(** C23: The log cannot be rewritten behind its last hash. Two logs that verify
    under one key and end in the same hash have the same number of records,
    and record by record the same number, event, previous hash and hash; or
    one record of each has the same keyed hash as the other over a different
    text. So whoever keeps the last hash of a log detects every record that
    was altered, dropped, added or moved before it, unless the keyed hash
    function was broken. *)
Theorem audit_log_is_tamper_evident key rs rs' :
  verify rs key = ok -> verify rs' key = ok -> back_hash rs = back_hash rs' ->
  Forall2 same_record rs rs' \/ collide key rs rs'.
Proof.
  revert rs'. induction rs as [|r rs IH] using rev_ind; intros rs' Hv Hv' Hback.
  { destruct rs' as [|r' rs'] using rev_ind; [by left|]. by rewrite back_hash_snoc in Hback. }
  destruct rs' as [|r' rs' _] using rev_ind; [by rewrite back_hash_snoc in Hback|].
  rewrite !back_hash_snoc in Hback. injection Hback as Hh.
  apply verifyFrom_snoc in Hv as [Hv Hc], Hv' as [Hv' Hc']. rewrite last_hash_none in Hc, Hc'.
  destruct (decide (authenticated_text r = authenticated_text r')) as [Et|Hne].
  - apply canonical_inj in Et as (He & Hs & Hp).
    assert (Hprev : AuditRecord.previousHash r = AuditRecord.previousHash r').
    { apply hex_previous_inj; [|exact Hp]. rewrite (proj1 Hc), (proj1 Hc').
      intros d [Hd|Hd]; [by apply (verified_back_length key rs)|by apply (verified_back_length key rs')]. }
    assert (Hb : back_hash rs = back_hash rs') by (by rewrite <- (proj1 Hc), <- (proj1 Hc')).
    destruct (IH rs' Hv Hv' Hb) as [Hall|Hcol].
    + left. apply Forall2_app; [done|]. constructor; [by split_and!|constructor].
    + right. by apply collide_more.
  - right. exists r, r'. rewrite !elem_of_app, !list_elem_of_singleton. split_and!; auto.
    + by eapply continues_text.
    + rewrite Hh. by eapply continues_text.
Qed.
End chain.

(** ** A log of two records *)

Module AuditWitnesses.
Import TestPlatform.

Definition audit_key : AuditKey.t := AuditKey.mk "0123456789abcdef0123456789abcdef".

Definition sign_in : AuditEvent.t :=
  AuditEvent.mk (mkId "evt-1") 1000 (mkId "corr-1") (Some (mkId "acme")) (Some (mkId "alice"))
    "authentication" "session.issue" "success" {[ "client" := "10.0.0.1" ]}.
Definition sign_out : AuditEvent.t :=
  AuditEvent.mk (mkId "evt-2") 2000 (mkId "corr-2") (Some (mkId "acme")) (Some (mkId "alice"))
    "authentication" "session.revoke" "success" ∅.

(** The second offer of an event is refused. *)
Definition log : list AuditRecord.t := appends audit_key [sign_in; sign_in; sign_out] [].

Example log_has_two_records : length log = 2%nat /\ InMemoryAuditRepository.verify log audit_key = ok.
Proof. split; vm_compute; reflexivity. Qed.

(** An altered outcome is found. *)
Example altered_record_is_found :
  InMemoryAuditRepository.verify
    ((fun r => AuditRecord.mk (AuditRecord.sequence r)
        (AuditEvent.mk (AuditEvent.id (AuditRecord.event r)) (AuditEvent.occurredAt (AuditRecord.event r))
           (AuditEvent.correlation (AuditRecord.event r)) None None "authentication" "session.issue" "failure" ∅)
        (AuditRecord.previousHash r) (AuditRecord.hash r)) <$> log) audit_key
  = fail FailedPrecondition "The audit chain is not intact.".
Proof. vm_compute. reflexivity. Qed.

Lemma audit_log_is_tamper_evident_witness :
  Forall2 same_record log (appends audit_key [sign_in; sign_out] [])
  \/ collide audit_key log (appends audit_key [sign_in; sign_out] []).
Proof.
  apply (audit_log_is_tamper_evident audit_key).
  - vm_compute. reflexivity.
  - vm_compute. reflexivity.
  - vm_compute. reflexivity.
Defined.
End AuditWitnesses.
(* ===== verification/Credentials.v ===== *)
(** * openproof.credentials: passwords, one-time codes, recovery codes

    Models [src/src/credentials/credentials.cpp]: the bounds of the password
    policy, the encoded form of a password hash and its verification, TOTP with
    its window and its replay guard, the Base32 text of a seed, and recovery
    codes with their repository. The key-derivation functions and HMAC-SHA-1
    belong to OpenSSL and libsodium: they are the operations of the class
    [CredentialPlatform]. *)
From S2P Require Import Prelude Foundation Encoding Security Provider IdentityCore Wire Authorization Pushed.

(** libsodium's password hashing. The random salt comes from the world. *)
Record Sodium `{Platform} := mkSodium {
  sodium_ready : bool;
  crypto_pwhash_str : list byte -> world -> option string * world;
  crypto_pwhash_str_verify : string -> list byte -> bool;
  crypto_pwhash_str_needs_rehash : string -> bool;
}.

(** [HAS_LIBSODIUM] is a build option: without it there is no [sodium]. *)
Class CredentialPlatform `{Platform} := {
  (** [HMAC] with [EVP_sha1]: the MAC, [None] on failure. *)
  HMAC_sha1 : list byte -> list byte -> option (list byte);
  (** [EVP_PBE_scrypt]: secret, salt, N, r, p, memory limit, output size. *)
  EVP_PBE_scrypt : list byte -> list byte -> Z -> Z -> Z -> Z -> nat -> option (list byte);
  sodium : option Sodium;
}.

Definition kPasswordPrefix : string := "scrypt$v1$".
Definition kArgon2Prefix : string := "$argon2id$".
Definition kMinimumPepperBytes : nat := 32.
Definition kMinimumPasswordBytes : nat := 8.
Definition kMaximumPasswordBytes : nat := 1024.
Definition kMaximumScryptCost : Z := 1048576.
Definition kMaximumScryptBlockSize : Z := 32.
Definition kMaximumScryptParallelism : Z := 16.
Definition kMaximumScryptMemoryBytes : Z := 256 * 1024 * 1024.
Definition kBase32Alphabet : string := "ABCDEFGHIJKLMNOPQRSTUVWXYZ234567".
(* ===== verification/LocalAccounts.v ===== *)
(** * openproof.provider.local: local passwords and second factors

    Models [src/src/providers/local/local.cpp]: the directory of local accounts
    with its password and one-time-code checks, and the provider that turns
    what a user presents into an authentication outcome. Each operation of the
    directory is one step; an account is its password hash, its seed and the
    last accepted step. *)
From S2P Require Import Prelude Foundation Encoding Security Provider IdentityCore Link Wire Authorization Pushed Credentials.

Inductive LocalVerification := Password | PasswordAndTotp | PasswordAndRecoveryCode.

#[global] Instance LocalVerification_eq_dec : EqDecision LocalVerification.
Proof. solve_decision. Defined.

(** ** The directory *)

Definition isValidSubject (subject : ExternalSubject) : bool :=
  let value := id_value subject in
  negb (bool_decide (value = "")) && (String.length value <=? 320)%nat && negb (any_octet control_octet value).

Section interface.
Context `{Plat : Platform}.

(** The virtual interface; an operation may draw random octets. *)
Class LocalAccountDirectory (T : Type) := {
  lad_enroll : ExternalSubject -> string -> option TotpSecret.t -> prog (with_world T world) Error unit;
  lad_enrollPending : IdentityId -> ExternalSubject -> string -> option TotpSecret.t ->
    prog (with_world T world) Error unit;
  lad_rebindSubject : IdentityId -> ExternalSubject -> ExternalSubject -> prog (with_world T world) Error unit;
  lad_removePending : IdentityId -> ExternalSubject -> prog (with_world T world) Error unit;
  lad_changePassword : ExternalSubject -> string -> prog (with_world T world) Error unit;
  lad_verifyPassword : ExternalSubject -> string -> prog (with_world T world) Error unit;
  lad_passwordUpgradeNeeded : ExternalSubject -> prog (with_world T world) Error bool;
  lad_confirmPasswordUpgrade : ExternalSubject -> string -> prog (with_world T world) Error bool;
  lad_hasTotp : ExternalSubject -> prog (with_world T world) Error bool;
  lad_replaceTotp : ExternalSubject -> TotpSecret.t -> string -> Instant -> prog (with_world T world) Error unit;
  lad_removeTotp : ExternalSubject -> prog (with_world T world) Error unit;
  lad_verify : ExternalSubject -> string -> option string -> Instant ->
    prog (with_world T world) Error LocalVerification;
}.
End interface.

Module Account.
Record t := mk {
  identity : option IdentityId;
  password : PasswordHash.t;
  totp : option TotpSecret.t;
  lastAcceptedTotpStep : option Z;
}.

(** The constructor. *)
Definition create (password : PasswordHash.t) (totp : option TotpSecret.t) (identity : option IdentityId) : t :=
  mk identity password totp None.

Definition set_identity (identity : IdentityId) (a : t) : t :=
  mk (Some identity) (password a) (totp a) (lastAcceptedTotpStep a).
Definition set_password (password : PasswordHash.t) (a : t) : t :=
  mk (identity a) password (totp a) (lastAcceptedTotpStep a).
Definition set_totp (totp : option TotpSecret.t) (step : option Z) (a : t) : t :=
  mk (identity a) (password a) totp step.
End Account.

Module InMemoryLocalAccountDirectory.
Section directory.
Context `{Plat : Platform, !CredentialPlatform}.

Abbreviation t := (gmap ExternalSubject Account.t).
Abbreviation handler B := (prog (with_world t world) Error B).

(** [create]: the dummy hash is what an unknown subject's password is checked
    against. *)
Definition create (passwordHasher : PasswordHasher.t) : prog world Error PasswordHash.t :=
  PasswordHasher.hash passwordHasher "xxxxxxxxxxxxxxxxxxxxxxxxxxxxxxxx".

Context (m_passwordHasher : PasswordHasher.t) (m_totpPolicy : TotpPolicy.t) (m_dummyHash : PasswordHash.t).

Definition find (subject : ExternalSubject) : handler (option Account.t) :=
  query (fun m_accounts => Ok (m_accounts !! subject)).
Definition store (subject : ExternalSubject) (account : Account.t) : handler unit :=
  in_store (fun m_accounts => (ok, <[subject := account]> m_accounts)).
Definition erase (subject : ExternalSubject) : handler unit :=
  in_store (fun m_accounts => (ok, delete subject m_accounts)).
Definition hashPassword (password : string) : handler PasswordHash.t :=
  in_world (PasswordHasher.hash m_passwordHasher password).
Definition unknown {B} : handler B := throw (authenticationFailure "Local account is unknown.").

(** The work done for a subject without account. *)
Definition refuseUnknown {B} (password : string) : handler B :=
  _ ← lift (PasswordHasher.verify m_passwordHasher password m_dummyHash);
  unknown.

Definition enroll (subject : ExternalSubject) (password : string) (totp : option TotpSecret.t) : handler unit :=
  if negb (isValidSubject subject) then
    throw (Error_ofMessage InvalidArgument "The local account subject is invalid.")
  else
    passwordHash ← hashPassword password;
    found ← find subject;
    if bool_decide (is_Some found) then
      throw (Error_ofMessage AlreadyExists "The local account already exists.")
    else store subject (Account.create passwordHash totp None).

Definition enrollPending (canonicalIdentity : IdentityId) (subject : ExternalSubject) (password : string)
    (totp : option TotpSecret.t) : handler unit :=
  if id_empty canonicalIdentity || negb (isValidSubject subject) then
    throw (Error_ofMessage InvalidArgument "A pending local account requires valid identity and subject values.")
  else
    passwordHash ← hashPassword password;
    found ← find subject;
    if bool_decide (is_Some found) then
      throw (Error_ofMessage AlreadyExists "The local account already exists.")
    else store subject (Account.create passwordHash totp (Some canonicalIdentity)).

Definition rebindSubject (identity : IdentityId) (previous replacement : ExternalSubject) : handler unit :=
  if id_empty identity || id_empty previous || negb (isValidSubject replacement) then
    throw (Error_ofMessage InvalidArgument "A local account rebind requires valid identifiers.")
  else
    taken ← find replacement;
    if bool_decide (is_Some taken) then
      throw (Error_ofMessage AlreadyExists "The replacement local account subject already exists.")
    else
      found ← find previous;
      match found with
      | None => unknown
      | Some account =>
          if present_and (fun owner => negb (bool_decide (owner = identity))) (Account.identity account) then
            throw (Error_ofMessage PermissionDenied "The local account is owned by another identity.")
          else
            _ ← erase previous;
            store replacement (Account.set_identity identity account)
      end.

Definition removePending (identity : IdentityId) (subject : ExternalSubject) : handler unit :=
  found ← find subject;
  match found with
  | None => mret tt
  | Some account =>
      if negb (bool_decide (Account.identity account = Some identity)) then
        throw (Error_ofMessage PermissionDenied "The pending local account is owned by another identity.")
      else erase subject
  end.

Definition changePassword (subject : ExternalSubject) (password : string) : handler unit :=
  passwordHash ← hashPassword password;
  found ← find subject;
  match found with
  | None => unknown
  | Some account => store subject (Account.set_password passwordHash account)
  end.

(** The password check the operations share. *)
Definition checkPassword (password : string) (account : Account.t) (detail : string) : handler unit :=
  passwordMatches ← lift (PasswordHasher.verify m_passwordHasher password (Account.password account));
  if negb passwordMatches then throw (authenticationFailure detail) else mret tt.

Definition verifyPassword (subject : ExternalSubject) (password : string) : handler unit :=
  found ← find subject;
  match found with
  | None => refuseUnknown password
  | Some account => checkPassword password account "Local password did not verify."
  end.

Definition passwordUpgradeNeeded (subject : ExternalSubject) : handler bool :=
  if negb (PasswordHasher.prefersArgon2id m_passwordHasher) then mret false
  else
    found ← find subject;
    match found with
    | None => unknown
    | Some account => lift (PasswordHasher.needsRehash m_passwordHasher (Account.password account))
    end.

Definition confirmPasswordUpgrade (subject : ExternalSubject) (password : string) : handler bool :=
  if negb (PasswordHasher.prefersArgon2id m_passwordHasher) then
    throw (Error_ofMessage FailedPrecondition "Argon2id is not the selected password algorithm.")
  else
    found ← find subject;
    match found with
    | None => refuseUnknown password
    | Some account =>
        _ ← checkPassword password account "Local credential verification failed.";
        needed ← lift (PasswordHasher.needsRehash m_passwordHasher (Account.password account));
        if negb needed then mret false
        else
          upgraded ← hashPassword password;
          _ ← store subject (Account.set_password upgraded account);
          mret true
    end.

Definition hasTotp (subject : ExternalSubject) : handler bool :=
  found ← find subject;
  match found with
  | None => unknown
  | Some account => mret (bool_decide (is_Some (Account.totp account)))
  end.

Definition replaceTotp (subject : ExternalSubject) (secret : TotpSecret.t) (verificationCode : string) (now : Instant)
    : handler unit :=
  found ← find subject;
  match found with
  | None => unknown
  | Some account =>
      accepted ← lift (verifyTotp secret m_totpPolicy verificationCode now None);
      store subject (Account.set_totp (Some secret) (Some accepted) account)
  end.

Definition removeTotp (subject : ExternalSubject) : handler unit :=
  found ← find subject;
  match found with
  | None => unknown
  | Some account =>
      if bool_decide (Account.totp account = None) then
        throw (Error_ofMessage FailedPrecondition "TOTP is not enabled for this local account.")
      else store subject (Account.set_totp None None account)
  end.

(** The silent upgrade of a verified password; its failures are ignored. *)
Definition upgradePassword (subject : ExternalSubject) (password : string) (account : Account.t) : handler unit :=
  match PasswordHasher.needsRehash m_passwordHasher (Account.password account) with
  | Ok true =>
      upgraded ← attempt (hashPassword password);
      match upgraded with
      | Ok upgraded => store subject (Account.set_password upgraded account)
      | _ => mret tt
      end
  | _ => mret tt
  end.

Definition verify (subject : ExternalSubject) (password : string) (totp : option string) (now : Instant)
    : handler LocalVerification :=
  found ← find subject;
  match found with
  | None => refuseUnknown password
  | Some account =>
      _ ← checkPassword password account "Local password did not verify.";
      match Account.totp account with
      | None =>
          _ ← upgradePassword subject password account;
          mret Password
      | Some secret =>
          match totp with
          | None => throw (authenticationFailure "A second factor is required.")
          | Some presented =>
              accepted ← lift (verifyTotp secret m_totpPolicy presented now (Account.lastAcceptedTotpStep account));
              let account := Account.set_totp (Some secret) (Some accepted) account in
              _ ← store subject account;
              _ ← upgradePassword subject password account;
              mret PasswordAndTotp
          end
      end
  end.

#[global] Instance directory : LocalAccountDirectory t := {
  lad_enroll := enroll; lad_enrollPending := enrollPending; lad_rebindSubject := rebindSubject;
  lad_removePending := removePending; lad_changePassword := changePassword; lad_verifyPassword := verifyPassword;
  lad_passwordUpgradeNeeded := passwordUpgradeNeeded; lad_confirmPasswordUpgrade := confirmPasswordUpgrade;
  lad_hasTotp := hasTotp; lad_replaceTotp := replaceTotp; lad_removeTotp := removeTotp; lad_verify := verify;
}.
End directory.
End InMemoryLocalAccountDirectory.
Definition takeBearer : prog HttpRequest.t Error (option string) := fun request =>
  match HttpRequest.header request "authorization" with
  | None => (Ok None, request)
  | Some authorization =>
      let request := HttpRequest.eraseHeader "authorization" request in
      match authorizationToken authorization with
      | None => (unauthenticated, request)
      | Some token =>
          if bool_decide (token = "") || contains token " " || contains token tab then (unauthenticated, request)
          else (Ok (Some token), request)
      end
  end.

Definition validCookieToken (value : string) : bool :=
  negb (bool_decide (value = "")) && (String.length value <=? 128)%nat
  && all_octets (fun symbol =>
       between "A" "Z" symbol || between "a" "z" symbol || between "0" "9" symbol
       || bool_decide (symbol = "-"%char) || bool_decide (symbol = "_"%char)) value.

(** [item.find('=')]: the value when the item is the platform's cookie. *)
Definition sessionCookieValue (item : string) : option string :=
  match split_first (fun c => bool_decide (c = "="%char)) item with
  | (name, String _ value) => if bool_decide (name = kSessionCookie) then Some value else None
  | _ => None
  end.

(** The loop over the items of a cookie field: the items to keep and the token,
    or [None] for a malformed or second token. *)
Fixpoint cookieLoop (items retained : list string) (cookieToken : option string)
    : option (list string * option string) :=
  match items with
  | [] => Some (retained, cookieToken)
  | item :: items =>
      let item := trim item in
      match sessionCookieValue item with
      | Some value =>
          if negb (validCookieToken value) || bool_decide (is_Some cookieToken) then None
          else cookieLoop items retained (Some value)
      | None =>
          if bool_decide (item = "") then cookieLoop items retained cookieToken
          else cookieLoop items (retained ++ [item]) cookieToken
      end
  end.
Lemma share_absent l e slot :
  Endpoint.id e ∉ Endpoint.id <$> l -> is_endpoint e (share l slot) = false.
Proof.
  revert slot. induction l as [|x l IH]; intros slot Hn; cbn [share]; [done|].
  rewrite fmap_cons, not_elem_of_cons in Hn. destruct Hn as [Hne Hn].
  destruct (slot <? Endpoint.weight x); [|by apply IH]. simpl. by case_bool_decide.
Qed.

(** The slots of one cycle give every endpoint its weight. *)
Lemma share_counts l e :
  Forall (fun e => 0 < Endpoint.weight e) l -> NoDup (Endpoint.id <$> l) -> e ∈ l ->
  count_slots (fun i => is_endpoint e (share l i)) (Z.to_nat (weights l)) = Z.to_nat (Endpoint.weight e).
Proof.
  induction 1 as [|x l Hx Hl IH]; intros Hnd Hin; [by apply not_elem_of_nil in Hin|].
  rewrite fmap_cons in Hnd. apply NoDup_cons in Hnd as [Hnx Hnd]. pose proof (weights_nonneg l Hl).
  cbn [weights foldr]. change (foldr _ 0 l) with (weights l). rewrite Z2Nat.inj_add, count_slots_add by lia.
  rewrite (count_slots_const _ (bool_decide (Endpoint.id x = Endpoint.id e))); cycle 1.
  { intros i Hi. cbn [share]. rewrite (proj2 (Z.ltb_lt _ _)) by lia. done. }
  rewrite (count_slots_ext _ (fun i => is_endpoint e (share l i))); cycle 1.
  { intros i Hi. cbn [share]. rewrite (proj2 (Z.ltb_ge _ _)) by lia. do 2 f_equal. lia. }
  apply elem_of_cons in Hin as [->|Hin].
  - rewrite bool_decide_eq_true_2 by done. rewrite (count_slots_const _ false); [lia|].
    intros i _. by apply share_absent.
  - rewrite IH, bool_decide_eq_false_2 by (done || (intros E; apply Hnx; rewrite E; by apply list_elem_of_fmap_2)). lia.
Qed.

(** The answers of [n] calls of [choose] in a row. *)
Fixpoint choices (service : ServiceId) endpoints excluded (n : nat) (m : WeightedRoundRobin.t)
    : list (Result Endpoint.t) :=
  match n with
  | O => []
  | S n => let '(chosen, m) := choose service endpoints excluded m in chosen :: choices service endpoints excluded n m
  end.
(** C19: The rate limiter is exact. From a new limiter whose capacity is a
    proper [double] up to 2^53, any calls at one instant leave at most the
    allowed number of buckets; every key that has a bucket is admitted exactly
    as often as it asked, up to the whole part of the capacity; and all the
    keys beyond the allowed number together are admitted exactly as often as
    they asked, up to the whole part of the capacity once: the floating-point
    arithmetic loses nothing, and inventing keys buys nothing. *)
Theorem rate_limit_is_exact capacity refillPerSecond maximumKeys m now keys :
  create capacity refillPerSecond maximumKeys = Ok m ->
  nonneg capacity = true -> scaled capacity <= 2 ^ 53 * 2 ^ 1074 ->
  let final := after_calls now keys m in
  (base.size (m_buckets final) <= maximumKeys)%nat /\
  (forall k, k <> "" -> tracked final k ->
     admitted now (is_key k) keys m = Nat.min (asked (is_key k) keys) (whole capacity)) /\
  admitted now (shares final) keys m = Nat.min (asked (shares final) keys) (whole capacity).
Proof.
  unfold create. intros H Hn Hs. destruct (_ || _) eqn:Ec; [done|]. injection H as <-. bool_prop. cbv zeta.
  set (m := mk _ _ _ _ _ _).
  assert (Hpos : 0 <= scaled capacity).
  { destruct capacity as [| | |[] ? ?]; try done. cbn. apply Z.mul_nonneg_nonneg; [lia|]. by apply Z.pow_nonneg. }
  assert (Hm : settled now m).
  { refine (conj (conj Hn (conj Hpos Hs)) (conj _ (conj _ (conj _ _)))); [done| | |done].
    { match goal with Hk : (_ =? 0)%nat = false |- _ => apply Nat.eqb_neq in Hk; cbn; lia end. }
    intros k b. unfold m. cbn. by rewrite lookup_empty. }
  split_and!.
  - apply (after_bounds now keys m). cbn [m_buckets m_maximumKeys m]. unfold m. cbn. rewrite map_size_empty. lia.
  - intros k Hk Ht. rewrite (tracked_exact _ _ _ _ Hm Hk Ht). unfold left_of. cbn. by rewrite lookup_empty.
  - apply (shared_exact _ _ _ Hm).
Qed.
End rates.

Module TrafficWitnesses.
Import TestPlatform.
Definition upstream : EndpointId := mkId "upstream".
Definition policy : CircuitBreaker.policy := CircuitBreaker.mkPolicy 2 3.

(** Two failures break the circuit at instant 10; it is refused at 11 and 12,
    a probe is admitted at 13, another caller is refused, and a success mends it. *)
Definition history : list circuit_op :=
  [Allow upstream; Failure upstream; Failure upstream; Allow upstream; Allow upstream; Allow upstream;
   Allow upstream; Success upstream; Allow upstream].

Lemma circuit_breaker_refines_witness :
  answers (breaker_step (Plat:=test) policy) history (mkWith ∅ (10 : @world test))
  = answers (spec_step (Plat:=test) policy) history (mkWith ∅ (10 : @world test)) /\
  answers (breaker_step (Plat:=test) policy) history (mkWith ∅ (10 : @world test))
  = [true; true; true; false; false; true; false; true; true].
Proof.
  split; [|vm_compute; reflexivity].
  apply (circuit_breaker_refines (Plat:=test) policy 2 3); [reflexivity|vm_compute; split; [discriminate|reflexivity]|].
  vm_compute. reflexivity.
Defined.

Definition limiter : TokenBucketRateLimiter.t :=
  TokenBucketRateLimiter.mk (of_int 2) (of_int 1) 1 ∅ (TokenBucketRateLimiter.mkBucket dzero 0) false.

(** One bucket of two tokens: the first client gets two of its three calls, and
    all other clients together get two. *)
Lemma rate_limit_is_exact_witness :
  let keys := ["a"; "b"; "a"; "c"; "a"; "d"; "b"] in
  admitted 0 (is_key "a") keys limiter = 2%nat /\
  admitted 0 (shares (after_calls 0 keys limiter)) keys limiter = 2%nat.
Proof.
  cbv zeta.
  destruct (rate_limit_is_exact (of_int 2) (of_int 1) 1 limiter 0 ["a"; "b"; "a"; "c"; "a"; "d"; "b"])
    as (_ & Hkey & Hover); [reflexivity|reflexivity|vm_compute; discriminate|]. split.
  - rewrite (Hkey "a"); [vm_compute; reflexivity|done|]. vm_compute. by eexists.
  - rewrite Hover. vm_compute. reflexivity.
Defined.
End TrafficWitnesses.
_ _ _ _ _ _ _
> [To do]:
In your answer, include only the lines above starting at the line that holds "apply verifyFrom_snoc in" and ending at the line that holds "Definition audit_key : AuditKey.t", copied exactly.

> [Output of the task]:
  apply verifyFrom_snoc in Hv as [Hv Hc], Hv' as [Hv' Hc']. rewrite last_hash_none in Hc, Hc'.
  destruct (decide (authenticated_text r = authenticated_text r')) as [Et|Hne].
  - apply canonical_inj in Et as (He & Hs & Hp).
    assert (Hprev : AuditRecord.previousHash r = AuditRecord.previousHash r').
    { apply hex_previous_inj; [|exact Hp]. rewrite (proj1 Hc), (proj1 Hc').
      intros d [Hd|Hd]; [by apply (verified_back_length key rs)|by apply (verified_back_length key rs')]. }
    assert (Hb : back_hash rs = back_hash rs') by (by rewrite <- (proj1 Hc), <- (proj1 Hc')).
    destruct (IH rs' Hv Hv' Hb) as [Hall|Hcol].
    + left. apply Forall2_app; [done|]. constructor; [by split_and!|constructor].
    + right. by apply collide_more.
  - right. exists r, r'. rewrite !elem_of_app, !list_elem_of_singleton. split_and!; auto.
    + by eapply continues_text.
    + rewrite Hh. by eapply continues_text.
Qed.
End chain.

(** ** A log of two records *)

Module AuditWitnesses.
Import TestPlatform.

Definition audit_key : AuditKey.t := AuditKey.mk "0123456789abcdef0123456789abcdef".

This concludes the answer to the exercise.